I noticed something interesting in this match. You scored six air resets (at 0:04 0:15 0:24 0:31 0:54 and 1:26). After all but two of them, you went for a slow poke. The first one you did a throw and it worked. The second two you went for cr.:mp: and cr.:hk:, respectively, and he focus absorbed both of them. The fourth you did jump back :hk: for the kill.

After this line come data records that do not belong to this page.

Lemma scan_entry_spec lo hi total e :
  0 <= e_base e -> 0 <= e_length e -> e_base e + e_length e < 2 ^ 63 ->
  (sets_bounds (e_type e) = true -> e_base e mod PAGE_SIZE = 0 /\ e_length e mod PAGE_SIZE = 0) ->
  exists lo' hi' total', scan_entry (lo, hi, total) e = (lo', hi', total') /\ lo' <= lo /\ hi <= hi' /\
    (sets_bounds (e_type e) = true -> lo' * PAGE_SIZE <= e_base e /\ e_base e + e_length e <= hi' * PAGE_SIZE) /\
    (lo' = lo \/ 0 <= lo') /\
    (hi' = hi \/ sets_bounds (e_type e) = true /\ hi' * PAGE_SIZE = e_base e + e_length e).
Proof.
  intros Hb Hl Ht Ha. unfold scan_entry. destruct (sets_bounds (e_type e)) eqn:Eb.
  2: { eexists _, _, _. split; [done|]. split_and!; try done; try lia. }
  destruct (Ha eq_refl) as [(b & Eb1 & Eb2)%page_mul (l & El1 & El2)%page_mul].
  assert (u64 (u64 (e_base e + e_length e) + PAGE_SIZE - 1) / PAGE_SIZE = b + l) as ->.
  { rewrite (u64_small (e_base e + e_length e)) by lia. unfold PAGE_SIZE in *. rewrite u64_small by lia.
    rewrite Eb1, El1. symmetry. apply Z.div_unique with 4095; lia. }
  rewrite Eb2. unfold PAGE_SIZE in *. eexists _, _, _. split; [done|].
  destruct (Z.ltb_spec b lo), (Z.gtb_spec (b + l) hi); split_and!; first [lia | intros _; lia | right; split; [done|lia]].
Qed.

Lemma scan_spec memmap lo0 hi0 total0 :
  (forall e, e ∈ memmap -> 0 <= e_base e /\ 0 <= e_length e /\ e_base e + e_length e < 2 ^ 63) ->
  (forall e, e ∈ memmap -> sets_bounds (e_type e) = true ->
    e_base e mod PAGE_SIZE = 0 /\ e_length e mod PAGE_SIZE = 0) ->
  0 <= lo0 -> exists lo hi total, fold_left scan_entry memmap (lo0, hi0, total0) = (lo, hi, total) /\
    0 <= lo <= lo0 /\ hi0 <= hi /\
    (forall e, e ∈ memmap -> sets_bounds (e_type e) = true ->
       lo * PAGE_SIZE <= e_base e /\ e_base e + e_length e <= hi * PAGE_SIZE) /\
    (hi = hi0 \/ exists e, e ∈ memmap /\ sets_bounds (e_type e) = true /\
       hi * PAGE_SIZE = e_base e + e_length e).
Proof.
  revert lo0 hi0 total0. induction memmap as [|e rest IH]; intros lo0 hi0 total0 He Ha Hlo.
  { exists lo0, hi0, total0. split_and!; try done; try lia; by intros ? ?%elem_of_nil. }
  destruct (He e ltac:(apply elem_of_cons; by left)) as (Hb & Hl & Ht).
  destruct (scan_entry_spec lo0 hi0 total0 e Hb Hl Ht (Ha e ltac:(apply elem_of_cons; by left)))
    as (lo1 & hi1 & total1 & E & H1 & H2 & H3 & H4 & H5).
  destruct (IH lo1 hi1 total1) as (lo & hi & total & E' & Hlo' & Hhi' & Hall & Hex).
  { intros e' ?. apply He, elem_of_cons. by right. }
  { intros e' ?. apply Ha, elem_of_cons. by right. }
  { lia. }
  exists lo, hi, total. cbn [fold_left]. rewrite E, E'. split; [done|]. split; [lia|]. split; [lia|].
  split.
  - intros e' [->|?]%elem_of_cons Hs; [|by apply Hall].
    destruct (H3 Hs). unfold PAGE_SIZE in *. lia.
  - destruct Hex as [->|(e' & ? & ? & ?)].
    + destruct H5 as [->|[? ?]]; [by left|]. right. exists e. split_and!; [|done|done].
      apply elem_of_cons. by left.
    + right. exists e'. split_and!; [|done|done]. apply elem_of_cons. by right.
Qed.

(** ** Handing blocks to the allocator *)

(** Exactly the pages of [D] are managed; they are free with no references, all
    others are marked used. *)
Record boot_inv (s : pmm) (D : Z -> bool) : Prop := {
  bi_ok : pmm_ok s;
  bi_managed : forall x, in_range s x -> managed s x = D x;
  bi_used : forall x, in_range s x -> used s x = negb (D x);
  bi_refs : forall x, in_range s x -> D x = true -> refcount s x = 0;
}.

Lemma boot_inv_ext s D D' :
  (forall x, in_range s x -> D x = D' x) -> boot_inv s D -> boot_inv s D'.
Proof.
  intros E [O M U R]. split; [done| | |]; intros x Hx; rewrite <- E by done; auto.
Qed.

Lemma inv_manage s B k p :
  inv s B no_hole -> block_ok s k p -> 0 < p ->
  (forall x, in_block k p x -> managed s x = false /\ used s x = true) ->
  inv (with_managed s (bitmap_set_range (lowest_page s) (highest_page s) (managed_bitmap s) p (Z.shiftl 1 k)))
    B no_hole /\
  forall x, in_range s x ->
    managed (with_managed s (bitmap_set_range (lowest_page s) (highest_page s) (managed_bitmap s) p (Z.shiftl 1 k))) x
    = blockb k p x || managed s x.
Proof.
  intros I Hb Hp Hall.
  destruct (range_op_block _ _ _ s (managed_bitmap s) k p set_bit_op (i_geom _ _ _ I) Hb (or_intror eq_refl))
    as [L T].
  set (s1 := with_managed s _).
  assert (forall x, in_range s x -> managed s1 x = blockb k p x || managed s x) as M.
  { intros x Hx. unfold managed, s1; simpl. unfold bitmap_set_range. unfold in_range in Hx.
    rewrite T by lia. by destruct (blockb k p x). }
  split; [|exact M]. destruct I as [G Li Bl D Ho F R Lo]. split; try done.
  - destruct G. split; try done. unfold s1; simpl. unfold bitmap_set_range. rewrite L. done.
  - intros k' p' Hq. destruct (Bl _ _ Hq) as [[? ? ? ?] ?]. split; [split; done|done].
  - intros x Hx. simpl in Hx. rewrite M by done. change (used s1 x) with (used s x).
    rewrite <- (F x Hx). destruct (blockb k p x) eqn:E; [|done]. apply blockb_spec in E.
    destruct (Hall x E) as [-> ->]. split; intros [? ?]; done.
  - intros x Hx. simpl in Hx. rewrite M by done. destruct (blockb k p x) eqn:E; [|by apply Lo].
    apply blockb_spec in E. unfold in_block in E. lia.
Qed.

Lemma inv_usable s B H u : inv s B H -> inv (with_usable s u) B H.
Proof.
  intros [G Li Bl D Ho F R Lo]. split; try done.
  - destruct G. split; done.
  - intros k' p' Hq. destruct (Bl _ _ Hq) as [[? ? ? ?] ?]. split; [split; done|done].
Qed.

Lemma init_block_spec s D k p :
  boot_inv s D -> block_ok s k p -> 0 < p -> (forall x, in_block k p x -> D x = false) ->
  let s' := init_block s (p * PAGE_SIZE) k in
  boot_inv s' (fun x => D x || blockb k p x) /\
  lowest_page s' = lowest_page s /\ highest_page s' = highest_page s.
Proof.
  intros [[B I] M U R] Hb Hp Hd s'. pose proof Hb as [Hk Ha Hlo Hhi].
  assert (forall x, in_block k p x -> in_range s x) as Hr.
  { intros x Hx. unfold in_block, in_range in *. lia. }
  destruct (inv_manage s B k p I Hb Hp) as [I1 M1].
  { intros x Hx. rewrite M, U, Hd by auto. done. }
  unfold s', init_block. rewrite frame_div. set (s1 := with_managed s _) in *.
  assert (block_ok s1 k p) as Hb1 by (destruct Hb; split; done).
  pose proof (inv_mark_free s1 B k p I1 Hb1) as I2.
  pose proof (used_clear_range s1 k p (i_geom _ _ _ I1) Hb1) as U2.
  assert (inv (with_bitmap s1 (bitmap_clear_range (lowest_page s1) (highest_page s1) (bitmap s1) p (Z.shiftl 1 k)))
    B (in_block k p)) as I2'.
  { apply I2. intros x Hx. rewrite M1 by auto. rewrite (proj2 (blockb_spec k p x) Hx).
    split; [done|]. change (used s1 x) with (used s x). rewrite U, Hd by auto. done. }
  clear I2. set (s2 := with_bitmap s1 _) in *. set (r := fill _ _ _ _).
  assert (inv (with_refcounts s2 r) B (in_block k p)) as I3 by (apply inv_refcounts; [done|apply zlen_fill]).
  set (s3 := with_refcounts s2 r) in *. assert (block_ok s3 k p) as Hb3 by (destruct Hb; split; done).
  pose proof (push_whole_hole s3 B k p I3 Hb3) as I4.
  split; [|done]. split.
  - eexists. by apply inv_usable.
  - intros x Hx. transitivity (managed s1 x); [done|]. rewrite M1 by done. rewrite M by done. apply orb_comm.
  - intros x Hx. transitivity (used s2 x); [done|]. rewrite U2 by (unfold in_range in Hx; simpl in *; lia).
    change (used s1 x) with (used s x). rewrite U by done. by destruct (D x), (blockb k p x).
  - intros x Hx Hdx. transitivity (rd r (x - lowest_page s)); [done|]. unfold r. simpl.
    unfold in_range in Hx; simpl in Hx. rewrite Z.shiftl_1_l. pose proof (pow2_pos k ltac:(lia)).
    pose proof (g_rc _ (i_geom _ _ _ I)). unfold blockb in Hdx.
    rewrite rd_fill by lia. fold (refcount s x).
    case_if; [done|]. apply R; [done|]. destruct (D x); [done|]. simpl in Hdx. lia.
Qed.

(** ** The loop over an entry *)

(** The bytes of [e] up to offset [p] that are handed over: those above the first
    megabyte and outside the metadata. *)
Definition handed (md_base md_size : Z) (e : memmap_entry) (p x : Z) : bool :=
  (e_base e <=? x * PAGE_SIZE) && (x * PAGE_SIZE <? e_base e + p) && (0x100000 <=? x * PAGE_SIZE) &&
  negb ((md_base <=? x * PAGE_SIZE) && (x * PAGE_SIZE <? md_base + md_size)).

Lemma mod_page_pow k p : 0 <= k -> (p * PAGE_SIZE) mod (2 ^ k * PAGE_SIZE) = 0 <-> p mod 2 ^ k = 0.
Proof.
  intros Hk. pose proof (pow2_pos k Hk). unfold PAGE_SIZE.
  rewrite Z.mul_mod_distr_r by lia. lia.
Qed.

Section Entry.
Context (mb ms : Z) (e : memmap_entry).
Hypothesis Hbase : 0 <= e_base e.
Hypothesis Htop : e_base e + e_length e < 2 ^ 63.
Hypothesis Hmd : 0 <= mb /\ 0 <= ms /\ mb + ms < 2 ^ 63.

(** A block of order [k] at page [q] lies in the rest of the entry, aligned and
    clear of the metadata. *)
Definition fits (p q k : Z) : Prop :=
  0 <= k < MAX_ORDER /\ p + 2 ^ k * PAGE_SIZE <= e_length e /\ q mod 2 ^ k = 0 /\
  (q * PAGE_SIZE + 2 ^ k * PAGE_SIZE <= mb \/ mb + ms <= q * PAGE_SIZE).

Lemma init_order_fits n p q k :
  0 <= p -> q * PAGE_SIZE = e_base e + p -> fits p q k ->
  fits p q (init_order n mb ms (e_length e) p (q * PAGE_SIZE) k).
Proof.
  intros Hp Hq. revert k. induction n as [|n IH]; intros k Hf; simpl; [done|].
  destruct (k <? MAX_ORDER - 1) eqn:Ek; [|done]. b2p. pose proof Hf as (Hk & Hlen & Ha & Hm).
  assert (2 ^ (k + 1) <= 2 ^ 20) by (apply pow2_le; unfold MAX_ORDER in *; lia).
  pose proof (pow2_pos (k + 1) ltac:(lia)). rewrite Z.shiftl_1_l.
  assert (u64 (2 ^ (k + 1) * PAGE_SIZE) = 2 ^ (k + 1) * PAGE_SIZE) as E1
    by (unfold PAGE_SIZE; apply u64_small; lia).
  rewrite E1, (u64_small (p + _)), (u64_small (_ + _)), (u64_small (mb + ms)) by (unfold PAGE_SIZE in *; lia).
  destruct (_ >? _) eqn:E2; [done|]. destruct (negb (_ =? 0)) eqn:E3; [done|].
  destruct (negb (_ || _)) eqn:E4; [done|]. b2p. apply IH. apply mod_page_pow in E3; [|lia].
  unfold fits. split; [unfold MAX_ORDER in *; lia|]. split; [lia|]. split; [done|]. lia.
Qed.

Lemma handed_skip p p' x :
  (forall y, e_base e + p <= y * PAGE_SIZE < e_base e + p' ->
     y * PAGE_SIZE < 0x100000 \/ mb <= y * PAGE_SIZE < mb + ms) ->
  p <= p' -> handed mb ms e p x = handed mb ms e p' x.
Proof.
  intros Hs Hle. unfold handed. specialize (Hs x).
  destruct (Z.leb_spec (e_base e) (x * PAGE_SIZE)), (Z.ltb_spec (x * PAGE_SIZE) (e_base e + p)),
    (Z.ltb_spec (x * PAGE_SIZE) (e_base e + p')), (Z.leb_spec 0x100000 (x * PAGE_SIZE)),
    (Z.leb_spec mb (x * PAGE_SIZE)), (Z.ltb_spec (x * PAGE_SIZE) (mb + ms)); simpl; done || lia.
Qed.

Lemma handed_block p q k x :
  0 <= p -> q * PAGE_SIZE = e_base e + p -> fits p q k -> 0x100000 <= q * PAGE_SIZE ->
  handed mb ms e (p + 2 ^ k * PAGE_SIZE) x = handed mb ms e p x || blockb k q x.
Proof.
  intros Hp Hq (Hk & _ & _ & Hm) Hlow. unfold handed, blockb. unfold PAGE_SIZE in *.
  destruct (Z.leb_spec (e_base e) (x * 4096)), (Z.ltb_spec (x * 4096) (e_base e + p)),
    (Z.ltb_spec (x * 4096) (e_base e + (p + 2 ^ k * 4096))), (Z.leb_spec 0x100000 (x * 4096)),
    (Z.leb_spec mb (x * 4096)), (Z.ltb_spec (x * 4096) (mb + ms)),
    (Z.leb_spec q x), (Z.ltb_spec x (q + 2 ^ k)); simpl; done || lia.
Qed.

Hypothesis Hbase_al : e_base e mod PAGE_SIZE = 0.
Hypothesis Hlen_al : e_length e mod PAGE_SIZE = 0.
Hypothesis Hmb_al : mb mod PAGE_SIZE = 0.
Hypothesis Hms_al : ms mod PAGE_SIZE = 0.

(** A skipped stretch from [p] to [p'] hands nothing over. *)
Lemma boot_inv_skip s D p p' :
  boot_inv s (fun x => D x || handed mb ms e (Z.min p (e_length e)) x) ->
  (forall y, e_base e + p <= y * PAGE_SIZE < e_base e + p' ->
     y * PAGE_SIZE < 0x100000 \/ mb <= y * PAGE_SIZE < mb + ms) -> p <= p' ->
  boot_inv s (fun x => D x || handed mb ms e (Z.min p' (e_length e)) x).
Proof.
  intros Hs Hskip Hle. eapply boot_inv_ext; [|exact Hs]. intros x _. simpl. f_equal.
  apply handed_skip; [|lia]. intros y Hy. apply Hskip. lia.
Qed.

I am a recovering pattern player, so I am attuned to notice patterns like these (unfortunately, I never notice them in-game when my opponent does them). With your first reset, you threw him, and it worked. With the second one, I can understand the mindset of, “Oh, he’ll be expecting the throw, I’ll do something else.” He just so happened to focus absorb and punish. So, with your third air reset, I wonder what your mindset was to say, “Hey, it worked out so well last time, let’s do another slow poke!” At this point, maybe fall back on throwing, since his last response was to focus absorb. Take all of this with a grain of salt, however; I don’t claim to be great, but this is what I noticed and you asked for feedback =P
On the other side of the pattern coin, this Abel liked to do cr.:hp: xx roll, cr.:mp: for a reset and then command grab. You seemed to notice this pattern, and at 0:50 you did a REALLY smart SBK. You’ll notice that, at 1:33, the next time that he hits you with cr.:hp:, he goes for the sure-fire damage and throws the falling sky. THIS IS A GOOD THING! You got it in his head that he can’t walk all over you with resets and shenanigans, because you’ll EX bird him right out of it.
Keep your eye attuned to notice patterns like these, especially when dealing with resets and whether or not to throw the EX SBKs…yes they’re not tremendously fast, yes the hitbox is weird, yes they’re susceptible to jump in shenanigans; one thing that EX SBKs ARE great at dealing with is resets.